Dopo l’horror, le sette, il perturbante, le allucinazioni interiori, gli schiocchi di glottide e i legami familiari malati, il regista (ormai definito di culto ma non si sa bene perché) Ari Aster plana sulla commedia nera e sociale con un film - Eddington - che è, al tempo stesso, la sublimazione del suo cinema (le paranoie di “Hereditary”, “Midsommar” e di “Beau ha paura” da domestiche, comunitarie e intime si fanno sociali e contemporanee) ma anche la sua inevitabile implosione.

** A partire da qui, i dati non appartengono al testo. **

(** * Attendance summary engine: a shallow embedding of the JavaScript sources

    The development follows the source files
    - [src/utils/constants.js]          (code registry, month table),
    - [src/services/excelService.js], from line 429 on: the attendance
      service (summary engine, calendar helper, record mutators,
      validation, filtering), and the rows of the exported sheet,
    - [src/utils/calculations.js]       (consecutive absences, range and
      weekly summaries, trend, patterns),
    - the [useExcelData] hook           (roster and selection updates).

    Modelling conventions.
    - A JavaScript string is a [string]; the model is exact on the ASCII
      repertoire, on which [String.prototype.toUpperCase] maps [a-z] to
      [A-Z] and fixes everything else.
    - An attendance object [{ 1: 'P', 2: 'A', ... }] is a [gmap Z string]:
      property keys are the decimal renderings of integers, a missing key
      reads [undefined] ([None]).
    - Numbers that are only ever incremented by one are integers ([Z]);
      [totalPresent], which also receives [+= 0.5], is a rational ([Q]).
      Doubles are exact on multiples of one half in this range.
    - An uncaught [TypeError] is the [TypeError] constructor of [result].
    - Dates are read on a host whose local time zone is UTC ([JSDate]).
      [Host] gives the calendar helper in any time zone; the two agree
      wherever the zone moves no local midnight of the month to another
      calendar day. *)

From Stdlib Require Import ZArith QArith Qround Ascii String List Lia.
From stdpp Require Import gmap strings list fin_maps sorting pretty.

Local Open Scope string_scope.
Local Open Scope Z_scope.

(** ** JavaScript string primitives *)

Module JS.

(** [c.toUpperCase()] on one ASCII code unit. *)
Definition upcase_char (c : ascii) : ascii :=
  let n := N_of_ascii c in
  if ((97 <=? n) && (n <=? 122))%N then ascii_of_N (n - 32) else c.

(** [s.toUpperCase()]. *)
Fixpoint toUpperCase (s : string) : string :=
  match s with
  | EmptyString => EmptyString
  | String c s' => String (upcase_char c) (toUpperCase s')
  end.

(** Truthiness of a string value: only the empty string is falsy. *)
Definition truthy (s : string) : bool := negb (String.eqb s "").

(** Truthiness of [obj[key]] when the property may be missing. *)
Definition truthy_opt (o : option string) : bool :=
  match o with
  | Some s => truthy s
  | None => false
  end.

(** [c] is an ASCII lower-case letter. *)
Definition is_lower (c : ascii) : bool :=
  let n := N_of_ascii c in ((97 <=? n) && (n <=? 122))%N.

Fixpoint has_lower (s : string) : bool :=
  match s with
  | EmptyString => false
  | String c s' => is_lower c || has_lower s'
  end.

(** Property names every object literal inherits from [Object.prototype];
    a lookup [obj[name]] on one of them yields a function (or, for
    [__proto__], the prototype object), which is truthy. *)
Definition object_prototype_names : list string :=
  [ "constructor"; "hasOwnProperty"; "isPrototypeOf"; "propertyIsEnumerable";
    "toLocaleString"; "toString"; "valueOf"; "__proto__";
    "__defineGetter__"; "__defineSetter__"; "__lookupGetter__";
    "__lookupSetter__" ].
(** * Trinnov integration: device session, state cache, command dispatch
      and entity adapters

    A shallow embedding of the Python sources under [intg-trinnov/]
    ([device.py], [registry.py], [media_player.py], [remote.py],
    [sensor.py]) and the properties checked against it.

    Conventions of the embedding:
    - a Python value travelling in an event payload or an attribute
      dictionary is a [PyVal]; [py_eqb] is Python's [==] on it;
    - a Python [float] is an IEEE-754 binary64, i.e. Rocq's primitive
      [float]; the operations are the primitive ones;
    - attribute dictionaries (string keys) are [gmap string PyVal];
      the label tables, where the iteration order decides the result of
      a reverse lookup, are association lists in insertion order;
    - a coroutine of the device is a function from the device record to
      a [Step]: the new record, the effects it performed in order and
      the exception that left it, if any;
    - facts about all floats go through the specification of the
      primitive operations ([SpecFloat]), to which the axioms of
      [FloatAxioms] relate them. *)

From Stdlib Require Import ZArith Floats Ascii String List Bool Lia.
From stdpp Require Import base option gmap strings.
Import ListNotations.
Definition _validate_matrix (matrix : pyobj) (name : string)
  : result (list (list Number)) :=
  if negb (isinstance_Sequence matrix) || isinstance_bytes_str matrix then
    Raise (TypeError (name +:+ " must be a sequence of sequences of numbers"))
  else
    do rows <- foldM (validate_row name) (iter_items matrix) [] ;;
    if decide (length rows = 0) then
      Raise (ValueError (name +:+ " must have at least one row"))
    else
      let row_lengths : gset nat := list_to_set (map length rows) in
      if decide (0 ∈ row_lengths) then
        Raise (ValueError (name +:+ " rows must be non-empty"))
      else if decide (size row_lengths ≠ 1) then
        Raise (ValueError (name +:+ " must be rectangular (all rows same length)"))
      else Return rows.

(** ** Arithmetic on numbers *)

(** [float(z)]: correctly rounded to nearest-even, [OverflowError] when
    the rounded magnitude exceeds the largest finite binary64. *)
Definition float_of_int (z : Z) : result spec_float :=
  match binary_normalize prec emax z 0 false with
  | S754_infinity _ => Raise OverflowError
  | f => Return f
  end.

(** [x * y]: exact on two ints, otherwise the int operand is converted and
    the product is a binary64 product. *)
Definition py_mul (x y : Number) : result Number :=
  match x, y with
  | NInt a, NInt b => Return (NInt (a * b))
  | NInt a, NFloat g => do f <- float_of_int a ;; Return (NFloat (SFmul prec emax f g))
  | NFloat f, NInt b => do g <- float_of_int b ;; Return (NFloat (SFmul prec emax f g))
  | NFloat f, NFloat g => Return (NFloat (SFmul prec emax f g))
  end.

Siamo nella cittadina del titolo, New Messico, in piena pandemia da coronavirus. Lo sceriffo Joe Cross (Joaquin Phoenix) si ritrova, improvvisamente, “in guerra”: contro l’uso delle mascherine, contro il sindaco uscente Ted Garcia (Pedro Pascal) che sfida alle elezioni più per motivi personali che politici (c’è di mezzo la moglie di Cross - Emma Stone - dal fragilissimo equilibrio psichico) e contro una popolazione locale sempre più alienata e violenta, fomentata dall’eco mediatica delle rivolte seguite all’uccisione di George Floyd, da movimenti suprematisti bianchi, da guru e santoni che diffondono sul web ogni genere di teoria cospirazionista e dalla costruzione di un mega data center nel bel mezzo del deserto e della confinante nazione indiana.
Si intuisce, sin dalla trama, lo sguardo bulimico e incontrollato di Aster che culmina in un finale iper-violento da videogame. Certo, non sfugge che il caos narrativo sia speculare a quello politico e sociale di un paese impazzito. Ma è tutto troppo, di grana grossa, lontanissimo dal cinema grottesco dei fratelli Coen (che sono più di una suggestione) perché lì dove le fondamenta sono solide (la destrutturazione dei generi, nei Coen, passa attraverso una conoscenza profonda e cinefila del cinema classico), in “Eddington” la costruzione sembra solo “appoggiata” sulla terra dura del deserto, pronta a implodere a causa del suo stesso autore e del suo sguardo tellurico. (Marco Contino)
Voto: 5
***
Squali
Regia: Daniele Barbiero
Cast: James Franco, Lorenzo Zurzolo, Francesco Centorame, Ginevra Francesconi
Durata: 107’

Uno dei topoi più classici del cinema riguarda il coming of age, in particolare la formazione che gli esami di maturità provocano prima e dopo il fatidico giorno dell’orale, compreso il viaggio di gruppo in giro per l’Europa.
È su questo solco che si infila anche il film di Daniele Barbiero, prolifico regista di corti e di serie tv, qui all’esordio nel lungometraggio.
“Squali” è girato anche in Veneto, nel Delta del Po e in Polesine, tra Porto Tolle, Selva di Crispino e Villamarzana ed ha una curiosa omonimia con un altro film, sempre ambientato dalle nostre parti, nel veronese, di Alberto Rizzi, uscito un anno fa.
Nel film di Barbiero si narra di un gruppetto di ragazzi un po’ sperduti che si affaccia all’età adulta con le solite paranoie, paure e dubbi sul futuro. Anche per questo uno di loro elabora una app che aiuta i neomaturati a scegliere il proprio destino universitario: sembra un gioco, ma la app è notata subito da un americano, Robert Price (James Franco), fondatore di un incubatore di start-up e in men che non si dica Max (Lorenzo Zurolo) accetta e parte in treno per Roma, lasciando gli amici in partenza per Barcellona.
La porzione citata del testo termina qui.